__EXERCISE INSTRUCTIONS__.
In the data below, find the line that contains "(seqZ (applied_of w + 1) (commit_of" and the line that contains "Section Committed.". Copy both, plus every line between them, exactly.

EXERCISE INPUT START

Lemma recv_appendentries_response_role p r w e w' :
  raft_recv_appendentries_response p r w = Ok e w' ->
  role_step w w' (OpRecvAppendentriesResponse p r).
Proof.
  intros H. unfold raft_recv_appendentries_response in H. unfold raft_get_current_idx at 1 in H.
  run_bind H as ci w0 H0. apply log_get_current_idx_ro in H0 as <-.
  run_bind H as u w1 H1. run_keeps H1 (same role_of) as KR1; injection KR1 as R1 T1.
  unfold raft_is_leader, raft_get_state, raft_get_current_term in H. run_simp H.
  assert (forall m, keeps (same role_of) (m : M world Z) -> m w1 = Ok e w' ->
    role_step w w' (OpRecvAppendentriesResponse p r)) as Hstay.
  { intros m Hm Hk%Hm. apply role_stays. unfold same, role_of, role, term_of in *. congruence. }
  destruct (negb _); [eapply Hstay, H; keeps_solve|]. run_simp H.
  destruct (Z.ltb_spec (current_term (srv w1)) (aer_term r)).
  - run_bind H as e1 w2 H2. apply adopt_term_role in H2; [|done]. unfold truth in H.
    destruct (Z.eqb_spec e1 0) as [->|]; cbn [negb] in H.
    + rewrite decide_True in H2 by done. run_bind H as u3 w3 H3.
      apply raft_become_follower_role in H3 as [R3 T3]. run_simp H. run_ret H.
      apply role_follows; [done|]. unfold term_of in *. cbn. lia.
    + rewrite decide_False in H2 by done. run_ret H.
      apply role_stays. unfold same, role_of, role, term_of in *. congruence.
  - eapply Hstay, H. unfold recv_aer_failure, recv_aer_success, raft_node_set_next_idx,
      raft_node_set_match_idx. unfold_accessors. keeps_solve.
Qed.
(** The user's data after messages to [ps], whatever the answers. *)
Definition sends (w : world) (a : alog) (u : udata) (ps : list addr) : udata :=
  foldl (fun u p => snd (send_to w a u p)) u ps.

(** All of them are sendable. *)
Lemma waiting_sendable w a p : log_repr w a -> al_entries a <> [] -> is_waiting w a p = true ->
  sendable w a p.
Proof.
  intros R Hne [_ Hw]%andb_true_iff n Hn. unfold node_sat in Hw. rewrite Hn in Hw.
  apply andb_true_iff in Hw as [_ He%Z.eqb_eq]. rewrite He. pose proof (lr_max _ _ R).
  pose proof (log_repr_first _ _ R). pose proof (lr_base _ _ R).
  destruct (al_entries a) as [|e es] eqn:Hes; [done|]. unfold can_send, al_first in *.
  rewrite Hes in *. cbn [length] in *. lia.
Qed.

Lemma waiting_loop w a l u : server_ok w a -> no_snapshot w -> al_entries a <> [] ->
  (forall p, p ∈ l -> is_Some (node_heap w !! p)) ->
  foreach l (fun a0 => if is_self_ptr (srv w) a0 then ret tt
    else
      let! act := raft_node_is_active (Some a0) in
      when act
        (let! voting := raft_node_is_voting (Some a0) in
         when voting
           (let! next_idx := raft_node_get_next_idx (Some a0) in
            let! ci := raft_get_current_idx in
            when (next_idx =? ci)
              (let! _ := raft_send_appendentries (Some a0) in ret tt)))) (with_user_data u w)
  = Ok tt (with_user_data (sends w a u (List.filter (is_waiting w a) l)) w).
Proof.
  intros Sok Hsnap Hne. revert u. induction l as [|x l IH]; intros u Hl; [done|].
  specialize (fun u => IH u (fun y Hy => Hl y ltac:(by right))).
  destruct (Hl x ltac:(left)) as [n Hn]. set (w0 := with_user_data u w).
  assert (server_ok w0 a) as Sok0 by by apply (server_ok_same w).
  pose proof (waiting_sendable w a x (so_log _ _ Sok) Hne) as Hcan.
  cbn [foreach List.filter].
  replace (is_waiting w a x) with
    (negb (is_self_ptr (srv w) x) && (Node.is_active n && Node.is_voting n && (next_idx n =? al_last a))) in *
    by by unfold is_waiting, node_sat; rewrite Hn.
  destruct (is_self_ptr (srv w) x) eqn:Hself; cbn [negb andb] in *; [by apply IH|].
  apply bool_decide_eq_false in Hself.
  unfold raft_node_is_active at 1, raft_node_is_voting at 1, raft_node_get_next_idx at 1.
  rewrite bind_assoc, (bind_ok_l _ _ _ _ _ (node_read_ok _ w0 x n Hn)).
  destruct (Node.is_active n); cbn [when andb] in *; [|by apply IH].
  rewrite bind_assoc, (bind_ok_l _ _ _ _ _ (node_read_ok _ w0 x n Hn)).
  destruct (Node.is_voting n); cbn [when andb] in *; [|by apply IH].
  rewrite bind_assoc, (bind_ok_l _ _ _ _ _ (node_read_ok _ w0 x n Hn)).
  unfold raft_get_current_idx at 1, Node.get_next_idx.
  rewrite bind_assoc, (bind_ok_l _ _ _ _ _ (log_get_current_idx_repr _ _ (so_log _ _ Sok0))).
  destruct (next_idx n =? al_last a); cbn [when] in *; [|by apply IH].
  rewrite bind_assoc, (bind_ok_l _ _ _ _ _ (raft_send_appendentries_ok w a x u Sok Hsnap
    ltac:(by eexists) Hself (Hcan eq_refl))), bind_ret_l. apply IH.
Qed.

EXERCISE INPUT END
EXERCISE INPUT START

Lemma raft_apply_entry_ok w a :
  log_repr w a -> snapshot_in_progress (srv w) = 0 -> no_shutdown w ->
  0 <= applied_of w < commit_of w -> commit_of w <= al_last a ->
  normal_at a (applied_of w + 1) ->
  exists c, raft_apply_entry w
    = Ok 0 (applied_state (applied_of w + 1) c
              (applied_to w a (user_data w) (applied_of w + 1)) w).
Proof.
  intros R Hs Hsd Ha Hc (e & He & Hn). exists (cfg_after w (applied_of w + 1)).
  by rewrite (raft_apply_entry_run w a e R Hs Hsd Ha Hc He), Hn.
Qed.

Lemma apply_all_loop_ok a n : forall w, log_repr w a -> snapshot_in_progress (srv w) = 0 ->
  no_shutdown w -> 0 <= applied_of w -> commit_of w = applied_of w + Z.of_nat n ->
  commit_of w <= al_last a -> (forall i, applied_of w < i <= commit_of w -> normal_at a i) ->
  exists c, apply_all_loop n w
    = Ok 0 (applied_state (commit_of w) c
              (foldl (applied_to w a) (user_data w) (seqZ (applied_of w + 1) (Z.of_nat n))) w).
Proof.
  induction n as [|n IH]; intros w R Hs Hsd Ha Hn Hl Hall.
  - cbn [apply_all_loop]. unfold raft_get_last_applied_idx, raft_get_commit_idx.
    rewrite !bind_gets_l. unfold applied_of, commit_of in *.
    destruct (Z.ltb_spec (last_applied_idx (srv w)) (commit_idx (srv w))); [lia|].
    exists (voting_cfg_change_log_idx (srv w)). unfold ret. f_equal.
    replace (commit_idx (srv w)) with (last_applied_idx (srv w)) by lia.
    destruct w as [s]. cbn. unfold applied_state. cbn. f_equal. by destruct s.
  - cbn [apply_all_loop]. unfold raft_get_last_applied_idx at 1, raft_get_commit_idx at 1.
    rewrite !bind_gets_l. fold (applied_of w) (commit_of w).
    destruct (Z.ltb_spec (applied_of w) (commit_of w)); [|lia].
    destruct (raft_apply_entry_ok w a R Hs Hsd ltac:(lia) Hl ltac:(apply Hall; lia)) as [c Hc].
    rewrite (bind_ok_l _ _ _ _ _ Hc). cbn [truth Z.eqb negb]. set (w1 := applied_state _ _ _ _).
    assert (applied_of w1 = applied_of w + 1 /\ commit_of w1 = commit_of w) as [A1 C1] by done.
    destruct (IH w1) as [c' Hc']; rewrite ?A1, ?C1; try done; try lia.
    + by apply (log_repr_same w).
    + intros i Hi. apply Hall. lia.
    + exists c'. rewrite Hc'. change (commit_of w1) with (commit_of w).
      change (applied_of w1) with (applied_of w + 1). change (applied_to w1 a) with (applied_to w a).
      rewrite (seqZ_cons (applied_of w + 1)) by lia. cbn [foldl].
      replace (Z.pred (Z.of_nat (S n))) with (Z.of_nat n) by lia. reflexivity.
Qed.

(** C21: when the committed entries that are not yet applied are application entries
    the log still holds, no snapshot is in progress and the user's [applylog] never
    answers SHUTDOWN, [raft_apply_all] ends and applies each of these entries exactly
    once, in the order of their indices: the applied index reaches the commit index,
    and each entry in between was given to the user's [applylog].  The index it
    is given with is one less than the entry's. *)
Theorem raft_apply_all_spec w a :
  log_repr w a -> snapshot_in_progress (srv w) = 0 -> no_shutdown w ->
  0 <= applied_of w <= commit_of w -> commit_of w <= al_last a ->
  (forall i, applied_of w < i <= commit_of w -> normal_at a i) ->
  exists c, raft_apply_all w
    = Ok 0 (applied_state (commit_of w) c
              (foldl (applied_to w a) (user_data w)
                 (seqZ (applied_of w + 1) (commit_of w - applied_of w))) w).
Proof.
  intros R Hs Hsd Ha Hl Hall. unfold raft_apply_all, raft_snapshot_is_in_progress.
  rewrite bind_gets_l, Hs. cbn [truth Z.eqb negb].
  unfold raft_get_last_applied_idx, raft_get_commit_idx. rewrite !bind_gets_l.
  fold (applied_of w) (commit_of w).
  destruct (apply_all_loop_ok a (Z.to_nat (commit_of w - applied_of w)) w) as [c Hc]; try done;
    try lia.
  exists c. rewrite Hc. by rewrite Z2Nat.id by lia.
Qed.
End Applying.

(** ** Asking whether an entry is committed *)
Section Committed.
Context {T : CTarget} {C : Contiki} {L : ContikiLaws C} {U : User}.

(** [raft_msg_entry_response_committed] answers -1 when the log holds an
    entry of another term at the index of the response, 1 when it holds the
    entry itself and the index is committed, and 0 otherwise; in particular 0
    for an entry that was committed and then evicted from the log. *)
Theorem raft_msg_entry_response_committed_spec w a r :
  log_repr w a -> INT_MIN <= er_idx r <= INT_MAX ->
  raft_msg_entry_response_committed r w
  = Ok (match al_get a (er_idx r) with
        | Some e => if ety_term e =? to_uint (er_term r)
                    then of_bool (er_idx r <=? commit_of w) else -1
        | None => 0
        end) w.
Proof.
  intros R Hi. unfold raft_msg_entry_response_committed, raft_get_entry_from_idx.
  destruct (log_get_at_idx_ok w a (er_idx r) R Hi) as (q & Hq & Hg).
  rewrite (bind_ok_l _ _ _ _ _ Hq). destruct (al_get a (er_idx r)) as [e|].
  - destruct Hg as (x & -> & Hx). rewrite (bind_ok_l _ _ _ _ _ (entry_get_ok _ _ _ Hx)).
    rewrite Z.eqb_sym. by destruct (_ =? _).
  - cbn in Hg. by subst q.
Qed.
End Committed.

EXERCISE INPUT END
EXERCISE INPUT START

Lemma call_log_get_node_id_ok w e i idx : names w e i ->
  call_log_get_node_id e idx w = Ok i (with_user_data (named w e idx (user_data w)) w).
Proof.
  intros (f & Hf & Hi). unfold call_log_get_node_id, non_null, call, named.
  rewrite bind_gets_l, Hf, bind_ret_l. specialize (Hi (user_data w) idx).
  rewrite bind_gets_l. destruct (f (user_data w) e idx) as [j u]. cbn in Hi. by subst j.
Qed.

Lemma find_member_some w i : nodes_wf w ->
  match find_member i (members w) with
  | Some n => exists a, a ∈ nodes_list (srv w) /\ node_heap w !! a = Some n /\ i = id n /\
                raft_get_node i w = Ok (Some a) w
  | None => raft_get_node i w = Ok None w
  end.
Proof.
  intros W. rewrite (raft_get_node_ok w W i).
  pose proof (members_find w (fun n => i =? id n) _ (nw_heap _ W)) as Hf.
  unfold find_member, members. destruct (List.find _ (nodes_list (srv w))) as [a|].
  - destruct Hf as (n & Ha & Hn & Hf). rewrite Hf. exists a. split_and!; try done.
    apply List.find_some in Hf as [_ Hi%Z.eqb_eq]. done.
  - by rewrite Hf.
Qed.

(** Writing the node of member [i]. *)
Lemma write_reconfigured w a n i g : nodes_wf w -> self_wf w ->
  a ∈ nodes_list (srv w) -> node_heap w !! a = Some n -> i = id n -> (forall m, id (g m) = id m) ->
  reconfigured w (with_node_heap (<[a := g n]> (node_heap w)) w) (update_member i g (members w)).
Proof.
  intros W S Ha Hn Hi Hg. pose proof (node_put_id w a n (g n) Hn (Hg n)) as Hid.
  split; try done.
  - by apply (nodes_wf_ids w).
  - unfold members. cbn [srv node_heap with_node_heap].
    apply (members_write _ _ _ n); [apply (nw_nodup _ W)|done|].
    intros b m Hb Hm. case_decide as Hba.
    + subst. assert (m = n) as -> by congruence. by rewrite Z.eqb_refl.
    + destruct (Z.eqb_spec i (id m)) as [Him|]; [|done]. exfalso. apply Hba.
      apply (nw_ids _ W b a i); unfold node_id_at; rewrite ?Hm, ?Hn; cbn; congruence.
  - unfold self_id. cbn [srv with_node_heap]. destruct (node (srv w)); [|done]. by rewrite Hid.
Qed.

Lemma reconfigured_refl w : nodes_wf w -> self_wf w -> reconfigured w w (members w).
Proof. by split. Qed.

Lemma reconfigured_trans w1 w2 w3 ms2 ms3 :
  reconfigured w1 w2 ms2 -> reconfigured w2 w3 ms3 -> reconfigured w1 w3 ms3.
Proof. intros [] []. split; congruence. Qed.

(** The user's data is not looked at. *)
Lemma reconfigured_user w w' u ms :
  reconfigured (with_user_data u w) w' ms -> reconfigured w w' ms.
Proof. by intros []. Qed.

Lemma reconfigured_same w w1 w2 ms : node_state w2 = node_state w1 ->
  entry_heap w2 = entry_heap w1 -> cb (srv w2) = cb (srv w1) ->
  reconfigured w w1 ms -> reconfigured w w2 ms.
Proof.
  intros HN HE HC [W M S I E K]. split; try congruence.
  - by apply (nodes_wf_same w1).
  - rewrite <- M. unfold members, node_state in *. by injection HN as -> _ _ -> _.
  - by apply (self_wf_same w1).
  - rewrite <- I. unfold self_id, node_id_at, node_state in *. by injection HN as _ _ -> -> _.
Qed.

EXERCISE INPUT END

__SOLUTION TO THIS EXERCISE__.
                 (seqZ (applied_of w + 1) (commit_of w - applied_of w))) w).
Proof.
  intros R Hs Hsd Ha Hl Hall. unfold raft_apply_all, raft_snapshot_is_in_progress.
  rewrite bind_gets_l, Hs. cbn [truth Z.eqb negb].
  unfold raft_get_last_applied_idx, raft_get_commit_idx. rewrite !bind_gets_l.
  fold (applied_of w) (commit_of w).
  destruct (apply_all_loop_ok a (Z.to_nat (commit_of w - applied_of w)) w) as [c Hc]; try done;
    try lia.
  exists c. rewrite Hc. by rewrite Z2Nat.id by lia.
Qed.
End Applying.

(** ** Asking whether an entry is committed *)
Section Committed.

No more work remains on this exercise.